Dé Máirt 29 Aibreán 2008

To dinner, from hell.

Pauline's parents are in the middle of splitting up after 30 years of marriage and Pauline thought it a good idea to invite me, her Mom, Mary, and two of Pauline's (other?) closest friends around for dinner, Concepta and Helen.
Pauline, Pauline, Pauline... If only I knew at the time that I'd spent two hours in hell with a half cooked potato in front of me I'd've stayed at home and watched Desperate Housewives. I hate Desperate Housewives.

'The ice-cream's melting. Like something you're father would do, forget to pick up the ice-cream'
'I know, what a cunt'.

Well, wasn't that a nice. I'd didn't quite know or care if Pauline's Dad had ever forgotten ice-cream or in some way screwed her life over with ice-cream but I knew that I was going to have to nod. Soon.

'Ah, well, yes...'

Everything. Anything. Her mom managed to bring it back to the inadequacies of the husband, sorry, the adulterer, and I'd have to nod, again, and soon.

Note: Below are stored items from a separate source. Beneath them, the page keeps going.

(** * pgn_reading.py: games of a PGN file as rows of a 41-column table

    A shallow embedding of [src/pgn_reading.py].  The script reads the games
    of a PGN file one at a time, renders the first 40 plies of each game in
    standard algebraic notation (SAN), appends the game's [Result] header and
    hands the rows to a data frame that is printed and written to [data.csv].

    The two libraries the script calls are not part of the repository:
    - python-chess ([chess.pgn]) is an interface, the class [PgnLib], with
      two facts about the games it reads, the class [PgnLaws];
    - pandas is modelled by what its constructor and [to_csv] do with a list
      of rows of strings (module [pd]). *)

From Stdlib Require Import Ascii.
From stdpp Require Import gmap strings list pretty.

Open Scope string_scope.
Open Scope list_scope.
Open Scope nat_scope.

(** ** Exceptions

    The script has no [try]: an exception raised by a call ends the run.
    [Diverge] stands for a loop that has not ended when its fuel is used up;
    [read_loop_fuel] shows that the fuel given is always enough. *)

Inductive exn :=
  | FileNotFoundError (path : string)
  | KeyError (key : string)
  | ValueError (msg : string).

Inductive result (A : Type) :=
  | Ok (a : A)
  | Raise (e : exn)
  | Diverge.
Arguments Ok {A} a.
Arguments Raise {A} e.
Arguments Diverge {A}.

#[global] Instance result_ret : MRet result := @Ok.
#[global] Instance result_bind : MBind result := λ A B f m,
  match m with
  | Ok a => f a
  | Raise e => Raise e
  | Diverge => Diverge
  end.

(** ** python-chess

    What the script uses of [chess] and [chess.pgn].  A mutable [chess.Board]
    is passed as a value: [push board move] is the board after
    [board.push(move)].  An open text file is the text that is left to read;
    [read_game] returns the next game and the text after it, or [None] at the
    end of the input (and it cannot return a game without reading). *)

Record Game (Board Move : Type) := {
  game_board : Board;                  (* game.board() *)
  mainline_moves : list Move;          (* game.mainline_moves() *)
  headers : gmap string string;        (* game.headers *)
}.
Arguments game_board {Board Move} _.
Arguments mainline_moves {Board Move} _.
Arguments headers {Board Move} _.

Class PgnLib := {
  Board : Type;
  Move : Type;
  san : Board → Move → string;                    (* board.san(move) *)
  push : Board → Move → Board;                    (* board.push(move) *)
  starting_board : Board;                         (* chess.Board() *)
  parse_san : Board → string → option Move;       (* board.parse_san(s) *)
  read_game : string → option (Game Board Move * string);
  read_game_consumes : ∀ f game f',
    read_game f = Some (game, f') → String.length f' < String.length f;
}.

(** [headers[key]]: a missing key raises [KeyError]. *)
Definition getitem (h : gmap string string) (key : string) : result string :=
  match h !! key with
  | Some v => Ok v
  | None => Raise (KeyError key)
  end.

(** ** pandas *)

Module pd.

(** A frame of strings: the column labels and the rows, a missing cell
    being [None]. *)
Record DataFrame := {
  columns : list string;
  values : list (list (option string));
}.

(** The width of the object array built from a list of rows: the length
    of the longest row. *)
Definition width (data : list (list string)) : nat :=
  foldr (λ row k, length row `max` k) 0 data.

(** A row copied into an array of [k] columns; the cells after its last
    entry stay [None]. *)
Definition object_row (k : nat) (row : list string) : list (option string) :=
  (Some <$> row) ++ replicate (k - length row) None.

(** [pd.DataFrame(data, columns=columns)] for a list of lists.  An empty
    list gives an empty frame with the columns asked for.  Otherwise
    pandas copies the rows into an object array as wide as the longest
    row ([lib.to_object_array]; the cells a shorter row leaves stay
    [None]) and checks the labels against it: when their number is not
    the number of columns of the array the constructor raises
    [ValueError("<n> columns passed, passed data had <k> columns")]. *)
Definition DataFrame_init (data : list (list string)) (columns : list string)
  : result DataFrame :=
  match data with
  | [] => Ok {| columns := columns; values := [] |}
  | _ =>
      let k := width data in
      if Nat.eqb (length columns) k
      then Ok {| columns := columns; values := object_row k <$> data |}
      else Raise (ValueError (pretty (length columns) +:+ " columns passed, passed data had "
                              +:+ pretty k +:+ " columns"))
  end.

(** [to_csv(path, index=False)] with its other defaults: no index
    column, separator [,], a missing cell written as the empty string
    ([na_rep]), a field quoted only when it holds a separator, a quote or
    a line break ([csv.QUOTE_MINIMAL], quotes doubled), each line ended
    by a line feed.  The header line comes first, then a line per row. *)
Definition comma : ascii := ","%char.
Definition quotechar : ascii := "034"%char.
Definition LF : ascii := "010"%char.
Definition CR : ascii := "013"%char.

Definition special (c : ascii) : bool :=
  Ascii.eqb c comma || Ascii.eqb c quotechar || Ascii.eqb c LF || Ascii.eqb c CR.

Fixpoint needs_quotes (s : string) : bool :=
  match s with
  | EmptyString => false
  | String c s => special c || needs_quotes s
  end.

Fixpoint double_quotes (s : string) : string :=
  match s with
  | EmptyString => EmptyString
  | String c s =>
      if Ascii.eqb c quotechar
      then String quotechar (String quotechar (double_quotes s))
      else String c (double_quotes s)
  end.

Definition csv_field (s : string) : string :=
  if needs_quotes s
  then String quotechar (double_quotes s) +:+ String quotechar EmptyString
  else s.

Fixpoint join (sep : ascii) (fields : list string) : string :=
  match fields with
  | [] => EmptyString
  | [s] => s
  | s :: fields => s +:+ String sep (join sep fields)
  end.

Definition csv_line (fields : list string) : string :=
  join comma (csv_field <$> fields) +:+ String LF EmptyString.

Definition na_rep (cell : option string) : string := default EmptyString cell.

Definition to_csv (df : DataFrame) : string :=
  csv_line (columns df) +:+ String.concat EmptyString (csv_line ∘ fmap na_rep <$> values df).

End pd.

(** [print(dataframe)] shows pandas' rendering of the frame, which the
    script does not decide. *)
Class FrameRepr := frame_repr : pd.DataFrame → string.

(** ** The script *)

Section script.
Context `{chess : PgnLib} `{pandas : FrameRepr}.

(** The [for] loop over [game.mainline_moves()], lines 16 to 20: [moves]
    and [board] are the two variables it updates, and it stops at the end
    of the mainline or as soon as [moves] holds 40 entries. *)
Fixpoint mainline_loop (mainline : list Move) (moves : list string) (board : Board)
  : list string * Board :=
  match mainline with
  | [] => (moves, board)
  | move :: mainline =>
      let moves := moves ++ [san board move] in
      let board := push board move in
      if Nat.eqb (length moves) 40 then (moves, board)
      else mainline_loop mainline moves board
  end.

(** The body of the [while] loop for one game, lines 13 to 23: the list
    that is appended to [games]. *)
Definition game_row (game : Game Board Move) : result (list string) :=
  let moves := [] in
  let board := game_board game in
  let '(moves, _) := mainline_loop (mainline_moves game) moves board in
  result ← getitem (headers game) "Result";
  mret (moves ++ [result]).

(** The [while True] loop, lines 8 to 24, on the text [f] left to read. *)
Fixpoint read_loop (fuel : nat) (f : string) (games : list (list string))
  : result (list (list string)) :=
  match fuel with
  | 0 => Diverge
  | S fuel =>
      match read_game f with
      | None => mret games
      | Some (game, f) =>
          moves ← game_row game;
          read_loop fuel f (games ++ [moves])
      end
  end.

(** [open(pgn_file)] on the files [fs]: the text of the file. *)
Definition open (fs : gmap string string) (pgn_file : string) : result string :=
  match fs !! pgn_file with
  | Some f => Ok f
  | None => Raise (FileNotFoundError pgn_file)
  end.

(** The [with] block, lines 5 to 24: the list [games] when it ends. *)
Definition read_rows (fs : gmap string string) (pgn_file : string)
  : result (list (list string)) :=
  let games := [] in
  f ← open fs pgn_file;
  read_loop (S (String.length f)) f games.

(** [[f"Ply {i+1}" for i in range(40)] + ["Result"]] *)
Definition column_names : list string :=
  ((λ i, "Ply " +:+ pretty (i + 1)) <$> seq 0 40) ++ ["Result"].

Definition pgn_to_dataframe (fs : gmap string string) (pgn_file : string)
  : result pd.DataFrame :=
  games ← read_rows fs pgn_file;
  pd.DataFrame_init games column_names.

(** The module's top level, lines 30 to 34, on the files and the standard
    output of the process.  [files] holds the text of each file that can be
    read as text; printing and writing [data.csv] are taken to succeed, so
    the exceptions of a run are those of [pgn_to_dataframe]. *)
Record World := {
  files : gmap string string;
  stdout : list string;
}.

Definition pgn_file_path : string := "lichess_db_standard_rated_2016-02.1.1.pgn".

Definition print (s : string) (w : World) : World :=
  {| files := files w; stdout := stdout w ++ [s] |}.

Definition write_file (path text : string) (w : World) : World :=
  {| files := <[path := text]> (files w); stdout := stdout w |}.

Definition main (w : World) : result unit * World :=
  match pgn_to_dataframe (files w) pgn_file_path with
  | Ok dataframe =>
      let w := print (frame_repr dataframe) w in
      let w := write_file "data.csv" (pd.to_csv dataframe) w in
      (Ok (), w)
  | Raise e => (Raise e, w)
  | Diverge => (Diverge, w)
  end.

End script.

(** ** Notions of the specification *)

Section notions.
Context `{chess : PgnLib}.

(** The notation of each move of [mainline] in order, each one rendered
    on the board that the moves before it lead to from [board]. *)
Fixpoint san_line (board : Board) (mainline : list Move) : list string :=
  match mainline with
  | [] => []
  | move :: mainline => san board move :: san_line (push board move) mainline
  end.

(** Replaying notation: each string is parsed on the current board and
    the move it names is applied; [None] when a string names no move. *)
Fixpoint replay (board : Board) (sans : list string) : option (list Move) :=
  match sans with
  | [] => Some []
  | s :: sans =>
      move ← parse_san board s;
      mainline ← replay (push board move) sans;
      Some (move :: mainline)
  end.

(** The library's parser gives back each move of [mainline] from its
    notation, on the board where the move is played. *)
Fixpoint parse_inverts_san (board : Board) (mainline : list Move) : Prop :=
  match mainline with
  | [] => True
  | move :: mainline =>
      parse_san board (san board move) = Some move
      ∧ parse_inverts_san (push board move) mainline
  end.

(** The games that [read_game] returns one after the other on the text
    [f], until it returns [None]. *)
Fixpoint read_all (fuel : nat) (f : string) : list (Game Board Move) :=
  match fuel with
  | 0 => []
  | S fuel =>
      match read_game f with
      | None => []
      | Some (game, f) => game :: read_all fuel f
      end
  end.

Definition games_of (f : string) : list (Game Board Move) :=
  read_all (S (String.length f)) f.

'Wine, anyone? asks Pauline. The mother didn't drink. Helen was a teetotaler and Concepta was on a diet.

Concepta, bless her buck teeth, tried her best to hold her own in the conversation adding:

'My sister has just found out that she's pregnant - and that's she seven months gone!' Thanks for that Concepta. Useless AND weird. Scoring on all fronts, are we?

'Well', Mary started, 'I remember when I was pregnant with Pauline. Ah, Jesus, I was nearly killed with the morning sickness. Isn't it great that she missed the morning sickness? It is, ya. I wasn't so bad with Martin when I had him but Pauline, Jesus, was I nearly dead.

I choke on overovened rice (believe!). I knew two crucial facts at that point: Pauline and Martin have been adopted since birth and I only had half a bottle left of white. Shit one, indeed. Shit one.

I swallowed. She went on, of course.

'Will I ever find anyone again?'.
'Of course you will. Sure, my Dad has found someone and is going out with her for two years now and well all accept her and...' Concepta said as I now started on the red. I hate red.
'What does your mother think?' said Mary.
'She's dead'. Silence.
'Since when?'.
'Three years'.
'How?'.
'Cancer'.
'Where?'
'Brest'.
Oh. Fucking. Hell.
'Chemo?'.
'No'.
'Ah'.
'Ah'.

God, if you're there... 'Wine, anyone? asks Pauline. I'd suck it through a straw right now.

'And sure, Helen, you're having the sex now anymore now sure. How's that working out for you?' Mary went on. Helen reddened. I was trying to remember the 'Our Father'.
'Fine now, just, ya know, trying to get myself back to myself again sure'.
'And you don't drink now either?'
'No'.
'Then, what do you do?
'Aromatherapy'.
'Ah'.
'Ah'.

...agus ná lig sinn i gcathú...
'And you, Jim? Boyfriend?'
'No?' I sip.
'Just broke up with someone then?'
'No. No. Just Jim'. I'm out, I've no more red left.
'Parents?'
'Yes'.
'Together?'
I presumed at this point that soda water gave her gas and sporadic monosyllabicism. Poor bitch.
'Yes. Thirty five, no, thirty seven years now but, sure, ya know yourself, good years and bad years now' scrathching the back of my ear for inspiration.
'Well, I was thirty years married. Just. You. Wait!'.

I hate my ear right now.

It went on. And on. And on. I understand that Mary needed to vent. I understand that Helen needs to find herself. I understand that Aishling's sister's dim. I realise that Pauline didn't provide enough wine for me or herself. I'm not that shade of gay who nods and hates people when other people hate them. I'm not that shade of guy who handles awkward 'oops, isn't she adopted?' situations well. I'm a gay man, not Bella.

Her Mom cleaned up. She excused herself and said that we redeemed her last thirty years.